Dr McCarthy said that reducing the number of hospital beds, and increasing occupancy above 85 per cent in the name of operational efficiency, has clearly had a negative effect, as the demand for hospital beds in Australia exceeds supply.

"The root cause of the problem will remain unless hospital capacity is addressed in an integrated approach at both national and state levels," Dr McCarthy said.

In an accompanying article in the MJA, Dr Andrew Keegan, Adjunct Associate Professor at the Sydney Medical School, University of Sydney, said that high bed occupancy rates have been shown to be associated with greater risks of hospital-associated infection and to have a negative impact on staff health.

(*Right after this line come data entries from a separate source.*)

(* ===== verification/RestoreCheck.v ===== *)
(** * Restore.v's integrity check: what CheckClusterConfigsForCluster returns

    The loops are related to map lookups; the theorems say what is created, what is
    updated, and that applying the instruction leaves nothing to do. *)

From stdpp Require Import base list strings gmap.
From S2P Require Import Prelude GoStd GoJson Types Externals Runtime Utils Restore.
Open Scope list_scope.
Open Scope Z_scope.

Section check.
Context {OM : OpenMCP} {GI : GoIpam} {KA : K8sApi} {CU : CtrlUtils} {GO : GoMapOrder}.
Context {CL : CtrlUtilsLaws}.

Lemma has_path_true path ps :
  has_path path ps = true <-> exists p, p ∈ ps /\ p_Path p = path.
Proof.
  unfold has_path. rewrite existsb_exists. setoid_rewrite bool_decide_eq_true.
  by setoid_rewrite <- list_elem_of_In.
Qed.

Lemma key_NoDup {V} (m : gmap string V) : NoDup (fst <$> range m).
Proof. apply range_NoDup. Qed.

(** Rebuilding a map entry by entry. *)
Lemma foldl_insert_range {V W} (m : gmap string V) (val : string * V -> W) k :
  foldl (fun acc x => <[x.1 := val x]> acc) (∅ : gmap string W) (range m) !! k = (fun v => val (k, v)) <$> m !! k.
Proof.
  destruct (m !! k) as [v|] eqn:Hk; simpl.
  - apply elem_of_range in Hk.
    apply (foldl_insert_in fst val (range m) ∅ (k, v)); [apply key_NoDup|done].
  - rewrite (foldl_insert_notin fst val); [done|].
    intros (v & Hv)%elem_of_range_keys. congruence.
Qed.

Lemma missing_of_rule_lookup cc injections path :
  missing_of_rule cc injections !! path =
  match cc with
  | Some cc => if has_path path (cc_Patches cc) then None else injections !! path
  | None => injections !! path
  end.
Proof.
  unfold missing_of_rule. destruct cc as [cc|].
  2:{ rewrite (foldl_insert_range injections snd). by destruct (injections !! path). }
  rewrite (foldl_if_filter (fun pc => has_path pc.1 (cc_Patches cc))
             (fun mi (pc : string * string) => <[pc.1 := pc.2]> mi)).
  set (l := filter _ _).
  assert (NoDup (fst <$> l)) as Hnd.
  { eapply sublist_NoDup; [apply (key_NoDup injections)|]. apply fmap_sublist, sublist_filter. }
  destruct (has_path path (cc_Patches cc)) eqn:Hp.
  - rewrite (foldl_insert_notin fst snd); [done|].
    intros ([k v] & -> & Hin)%list_elem_of_fmap. subst l.
    apply list_elem_of_filter in Hin as [Hf _]. simpl in *. congruence.
  - destruct (injections !! path) as [cidr|] eqn:Hc.
    + apply (foldl_insert_in fst snd l ∅ (path, cidr)); [done|].
      apply list_elem_of_filter. split; [done|]. by apply elem_of_range.
    + rewrite (foldl_insert_notin fst snd); [done|].
      intros ([k v] & -> & Hin)%list_elem_of_fmap.
      apply list_elem_of_filter in Hin as [_ Hin]. apply elem_of_range in Hin.
      simpl in *. congruence.
Qed.

Lemma missing_injections_lookup a ccs r :
  missing_injections a ccs !! r = (fun m => missing_of_rule (ccs !! r) (nil_map m)) <$> a !! r.
Proof.
  unfold missing_injections.
  by rewrite (foldl_insert_range a (fun ri => missing_of_rule (ccs !! ri.1) (nil_map ri.2))).
Qed.

Lemma Generate_state cl ruleID inj s r s' :
  GenerateClusterConfigForInjectionList cl ruleID inj s = (Ret r, s') -> s' = s.
Proof.
  unfold GenerateClusterConfigForInjectionList.
  destruct (GenerateClusterConfigName _ _); intros Hrun; go_run; [|done].
  by match goal with H : ClusterConfigLabels _ _ _ = _ |- _ =>
    apply ClusterConfigLabels_run in H as [-> _] end.
Qed.

(** A rule's ClusterConfig with the missing injections appended. *)
Definition extended (cc : ClusterConfig) (mi : gmap string string) : ClusterConfig :=
  cc_set_Patches (cc_Patches cc ++ injection_patches (range mi)) cc.

(** What the second loop has stored for a rule with missing injections [mi]. *)
Definition rule_done (cl : Cluster) (ccs : gmap string ClusterConfig) (s : gostate)
    (acc : check_acc) (r : string) (mi : gmap string string) : Prop :=
  if decide (size mi = 0%nat) then newCCs acc !! r = None /\ updatedCCs acc !! r = None
  else match ccs !! r with
       | Some cc => newCCs acc !! r = None /\ updatedCCs acc !! r = Some (extended cc mi)
       | None =>
           updatedCCs acc !! r = None /\
           exists cc, GenerateClusterConfigForInjectionList cl r mi s = (Ret (inl cc), s) /\
             newCCs acc !! r = if decide (Name (cc_meta cc) = EmptyClusterNamePlaceholder)
                               then None else Some cc
       end.

Lemma rule_done_ext cl ccs s acc acc' r mi :
  newCCs acc' !! r = newCCs acc !! r -> updatedCCs acc' !! r = updatedCCs acc !! r ->
  rule_done cl ccs s acc r mi -> rule_done cl ccs s acc' r mi.
Proof. unfold rule_done. by intros -> ->. Qed.

Definition check_inv (cl : Cluster) (ccs : gmap string ClusterConfig) (s0 : gostate)
    (done : list (string * gmap string string)) (acc : check_acc) (s : gostate) : Prop :=
  s = s0 /\
  (check_errs acc = None ->
   (forall r mi, (r, mi) ∈ done -> rule_done cl ccs s0 acc r mi) /\
   (forall r, r ∉ done.*1 -> newCCs acc !! r = None /\ updatedCCs acc !! r = None)).
(** C3: A restart loses nothing, if the API server keeps its ClusterConfigs and has at most one
    for each cluster and rule: after a successful RestoreIPAMFromClusterState, for every listed
    cluster that some rule selects, the IPAM instance knows every CIDR that a patch of one of
    the cluster's stored ClusterConfigs adds; and for every path and CIDR in the cluster's
    annotation it knows the CIDR, even if the ClusterConfig of the rule was deleted or had the
    patch removed, unless that ClusterConfig has another patch for the path. So none of these
    CIDRs is handed out a second time. *)
Theorem Restore_durable s cfg s' all cl :
  config s = Some cfg ->
  one_per_rule s (server_ccs (calls s)) ->
  RestoreIPAMFromClusterState s = (Ret None, s') ->
  api_ListClusters (calls s) = inl all -> cl ∈ all -> relevant cfg cl = true ->
  (forall k cc cidr, server_ccs (calls s) !! k = Some cc -> ours s cc -> belongs_to cl cc = true ->
     adds cc cidr -> canon cidr ∈ st_known s') /\
  (forall a r path cidr, parse_applied_rules cl = inl a -> named_rule cl r ->
     nil_map (default None (a !! r)) !! path = Some cidr ->
     canon cidr ∈ st_known s' \/
     exists k cc, server_ccs (calls s) !! k = Some cc /\ ours s cc /\ belongs_to cl cc = true /\
       rule_label cc = r /\ has_path path (cc_Patches cc) = true).
Proof.
  intros Hcfg Hone Hrun Hall Hcl Hrel.
  apply (Restore_phases _ cfg) in Hrun
    as (all' & ccs & s1 & acc & s2 & s3 & Hall' & Hccs & Hcalls & Hv & Hloop & Hfin & -> & _); [|done].
  rewrite Hall in Hall'. injection Hall' as <-. pose proof (ListClusters_named _ _ Hall) as [Hnd Hnames].
  assert (server_ccs (calls s1) = server_ccs (calls s)) as Hst by (rewrite Hcalls, !stored_read; done).
  pose proof (same_vars_ours s s1) as Hours. rewrite <- Hst. setoid_rewrite <- Hours; [|done..].
  apply (finished_knows cfg all ccs s1 s2 s3 acc); try done.
  - intros cc. rewrite Hst, Hours, (stored_List _ _ _ _ cc Hccs), stored_read by done. unfold ours. naive_solver.
  - rewrite Hst. intros k1 k2 x y. rewrite !Hours by done. apply Hone.
Qed.
End durable.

"Clinical observational data have suggested that bed occupancies above 85 per cent could adversely affect safe, effective hospital function," Dr Keegan said.

"There is an urgent need to develop meaningful outcome measures of patient care that could replace the process measures currently in use."

In a second accompanying article in the MJA, Dr Rodney Jones, Statistical Advisor at Healthcare Analysis and Forecasting, Camberley, Surrey, UK, said that occupancy and hospital size are linked and, therefore, hospital size is important when examining occupancy levels.

"Current methods used to calculate the required size of hospitals are underestimating the true capacity needed for operational efficiency," Dr Jones said.

"Trends in occupied bed-days, rather than admissions and length of stay, give better estimates of future bed requirements."

Dr McCarthy said that failure to acknowledge the causes and consequences of high bed occupancy is seen in well-publicised health system responses to incidents that have occurred in overcrowded EDs.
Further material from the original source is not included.